Selective inhibition of rabies virus gene expression by human miRNAs: a therapeutic approach using the 7mer-m8 model.

MicroRNAs, abbreviated as miRNAs, have a substantial impact on viral infections through their ability to control gene expression and influence the interactions between the host and the virus. This work investigates the capacity of miRNAs to selectively inhibit the expression of rabies virus genes, specifically Nucleoprotein N, Phosphoprotein M1 and M2, Transmembrane Glycoprotein G, and L protein. The 7mer-m8 model was utilized to identify human miRNAs that target these viral genes. The interactions between the miRNAs and the genes were then assessed based on binding energy, GC content, and stability. The findings indicated that miRNAs, including miR-1279, miR-4251, miR-4288, and miR-12117, successfully target the N gene. In addition, other miRNAs target the remaining viral genes, indicating their capacity to bind and potentially inhibit viral replication.
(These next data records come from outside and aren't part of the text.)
(** ** A leaf *)

(** Through a leaf from its element [i]: the iteration ends in it, or it comes
    to its end having skipped all the elements. *)
Lemma leaf_run h off par pi lb rb lo hi L bef aft n : ∀ d i c,
  located h off par pi lb rb lo hi L bef aft → nodes m !! off = Some n → leaf_ok n lo hi L →
  cursor_at c off par pi lb rb → plain c → index c = Z.of_nat i → (i + d = length L)%nat →
  run_ok c (bef ++ take i L) (drop i L) aft off par pi lb rb (n_count n).
Proof.
  induction d as [|d IH]; intros i c Hl Hn Hok Hat Hpl Hi Hd.
  - right. exists c. split_and!; [apply steps_refl|done|done| |].
    + rewrite Hi, (lf_count _ _ _ _ Hok). lia.
    + rewrite drop_ge by lia. constructor.
  - destruct (lookup_lt_is_Some_2 L i) as [e He]; [lia|].
    assert (Hen : n_elms n !! i = Some e) by (apply (leaf_lookup _ _ _ _ i e Hok); [lia|done]).
    destruct Hpl as (Hreb & Hmir & Hit) eqn:Epl.
    assert (Hturn : iterate_turn m c = iterate_leaf c n).
    { unfold iterate_turn. rewrite (proj1 Hat). cbn [held obind]. unfold ondisk. rewrite Hn. cbn [obind].
      rewrite Hi, (lf_count _ _ _ _ Hok), (lf_type _ _ _ _ Hok).
      change (HAMMER_BTREE_TYPE_LEAF =? HAMMER_BTREE_TYPE_INTERNAL) with false.
      destruct (_ =? _) eqn:E; bool_prop; [lia|done]. }
    assert (Hafter : ∀ x, x ∈ drop i L ++ aft → key_le (base e) (base x)).
    { intros x Hx. apply elem_of_app in Hx as [Hx|Hx].
      - apply list_elem_of_lookup in Hx as [j Hj]. rewrite lookup_drop in Hj.
        destruct j as [|j]; [rewrite Nat.add_0_r in Hj; simplify_eq; apply key_le_refl|].
        apply key_lt_le. pose proof (lookup_lt_Some _ _ _ Hj).
        apply (lf_sorted _ _ _ _ Hok i (i + S j)%nat e x); [lia|lia|done|].
        apply (leaf_lookup _ _ _ _ _ _ Hok); [lia|done].
      - apply located_order in Hl as [_ Ha]. rewrite Forall_forall in Ha.
        pose proof (lf_bounds _ _ _ _ Hok) as Hb. apply (Forall_lookup_1 _ _ i e) in Hb; [|done].
        apply key_lt_le. eapply key_lt_le_trans; [exact (proj2 Hb)|]. by apply Ha. }
    assert (Hlast : iterate_turn m c = Ok (Return ENOENT c) →
      (∀ x, key_le (base e) (base x) → ¬ in_range c x) →
      ∃ r, ends c r ∧ iter_result c (bef ++ take i L) (drop i L ++ aft) r).
    { intros Ht Hout. exists (Ok (ENOENT, c)). split; [by apply ends_turn|].
      exists ENOENT, c. split_and!; [done|done|right]. split; [done|].
      intros x Hx Hin. exfalso. apply (Hout x); [by apply Hafter|done]. }
    assert (Hitc : set_flags (set_ITERATE_CHECK false (flags c)) c = c).
    { destruct c as [? ? ? ? ? ? ? ? ? ? ? ? fl]; destruct fl. cbn in Hit. by subst. }
    unfold iterate_leaf in Hturn.
    rewrite Hi, (proj2 (aget_nat _ _ _) Hen) in Hturn. cbn [obind] in Hturn.
    destruct (hammer_btree_cmp (key_end c) (base e) <? 0) eqn:E1; bool_prop.
    { left. apply Hlast; [exact Hturn|]. intros x. apply past_end. lia. }
    destruct ((hammer_btree_cmp (key_end c) (base e) =? 0) && negb (END_INCLUSIVE (flags c))) eqn:E2;
      bool_prop.
    { left. apply Hlast; [exact Hturn|]. intros x. apply past_end. right. split; [done|].
      by destruct (END_INCLUSIVE (flags c)). }
    clear Hlast. rewrite Hit in Hturn. cbn [andb] in Hturn. rewrite Hitc in Hturn.
    assert (Hrec : btype (base e) = HAMMER_BTREE_TYPE_RECORD).
    { pose proof (lf_record _ _ _ _ Hok) as HF. by apply (Forall_lookup_1 _ _ _ _ HF He). }
    rewrite Hrec, Z.eqb_refl in Hturn.
    rewrite (drop_S _ _ _ He).
    destruct (ASOF (flags c) && negb (hammer_btree_chkts (asof c) (base e) =? 0)) eqn:E3.
    + apply andb_true_iff in E3 as [Ea Ec]. apply negb_true_iff, Z.eqb_neq in Ec.
      rewrite Hi in Hturn.
      assert (Hns : ¬ seen c e) by (unfold seen; intros H; by apply Ec, H).
      destruct (IH (S i) (set_index (Z.of_nat i + 1) c)) as [(r & Hends & Hres)|(c' & Hst & Hr & Hat' & Hidx & Hsk)];
        try done; [cbn; lia|lia|left|right].
      * exists r. split.
        { eapply steps_ends; [|exact Hends]. eapply steps_turn; [exact Hturn|apply steps_refl]. }
        apply (iter_result_skip c (set_index (Z.of_nat i + 1) c) _ _ [e]); [done|by repeat constructor|].
        by rewrite <- app_assoc, <- (take_S_r _ _ _ He).
      * exists c'. split_and!; [by eapply steps_turn|done|done|done|]. by constructor.
    + left. exists (Ok (0, c)). split; [by apply ends_turn|].
      exists 0, c. split_and!; [done|done|left]. split; [done|].
      exists [], e, (drop (S i) L ++ aft), bef, L, aft, i. split_and!; try done.
      * unfold seen. intros Ha. rewrite Ha in E3. cbn in E3. apply negb_false_iff in E3. by bool_prop.
      * apply andb_false_iff in E2. unfold in_range. destruct E2 as [E2|E2]; bool_prop; [left; lia|].
        destruct (decide (hammer_btree_cmp (key_end c) (base e) = 0)); [by right|left; lia].
      * exists h, off, par, pi, lb, rb, lo, hi, n. done.
      * by rewrite app_nil_r.
Qed.

(** ** An internal node *)

(** Up from the end of a child. *)
Lemma up_turn h p par pi lb rb lo hi Lp bef aft pn k i e n lb' rb' c :
  located (S h) p par pi lb rb lo hi Lp bef aft → nodes m !! p = Some pn →
  internal_ok pn lo hi k → (i < k)%nat → n_elms pn !! i = Some e →
  nodes m !! subtree_offset e = Some n → index c = n_count n → plain c →
  cursor_at c (subtree_offset e) (Some p) (Z.of_nat i) lb' rb' →
  ∃ c', iterate_turn m c = Ok (Continue c') ∧ rest c' = rest c ∧
    cursor_at c' p par pi lb rb ∧ index c' = Z.of_nat (S i).
Proof.
  intros Hl Hpn Hok Hi He Hn Hidx (Hreb & _) (Hc & Hpar & Hpi & _).
  unfold iterate_turn. rewrite Hc. cbn [held obind]. unfold ondisk at 1. rewrite Hn. cbn [obind].
  rewrite Hidx, Z.eqb_refl, Hpar. unfold ondisk at 1. rewrite Hpn. cbn [obind].
  rewrite Hpi, (proj2 (aget_nat _ _ _) He). cbn [obind]. rewrite kkassert_true by apply Z.eqb_refl.
  unfold hammer_cursor_up. rewrite Hpar.
  destruct (load_parent_spec _ _ _ _ _ _ _ _ _ _ _ _ _ _ _ _
    (set_cparent None 0 (set_node (Some p) (parent_index c) c)) Hl) as (c' & Hld & Hat & Hi' & Hr);
    [done..|].
  rewrite Hld. cbn [obind]. change (0 =? 0) with true. cbn [negb].
  rewrite (proj1 Hat). cbn [held obind]. unfold ondisk. rewrite Hpn. cbn [obind].
  assert (Hidx' : index c' = Z.of_nat i) by by rewrite Hi', <- Hpi.
  rewrite Hidx', (in_count _ _ _ _ _ Hok), kkassert_true by (apply negb_true_iff, Z.eqb_neq; lia).
  assert (Hr' : rest c' = rest c) by exact Hr.
  apply rest_same in Hr' as (_ & _ & _ & Hfl). rewrite Hfl, Hreb.
  exists (set_index (Z.of_nat i + 1) c'). split; [done|]. split; [exact Hr|].
  split; [done|]. cbn. lia.
Qed.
In addition, docking experiments have verified the stability of miRNA-mRNA duplexes, as evidenced by the high free energy values that indicate strong and reliable contacts between miRNA and gene. These findings indicate that certain human miRNAs have the potential to be effective therapeutic agents against the rabies virus by suppressing gene expression. This offers a new and innovative strategy to fight against this deadly infection.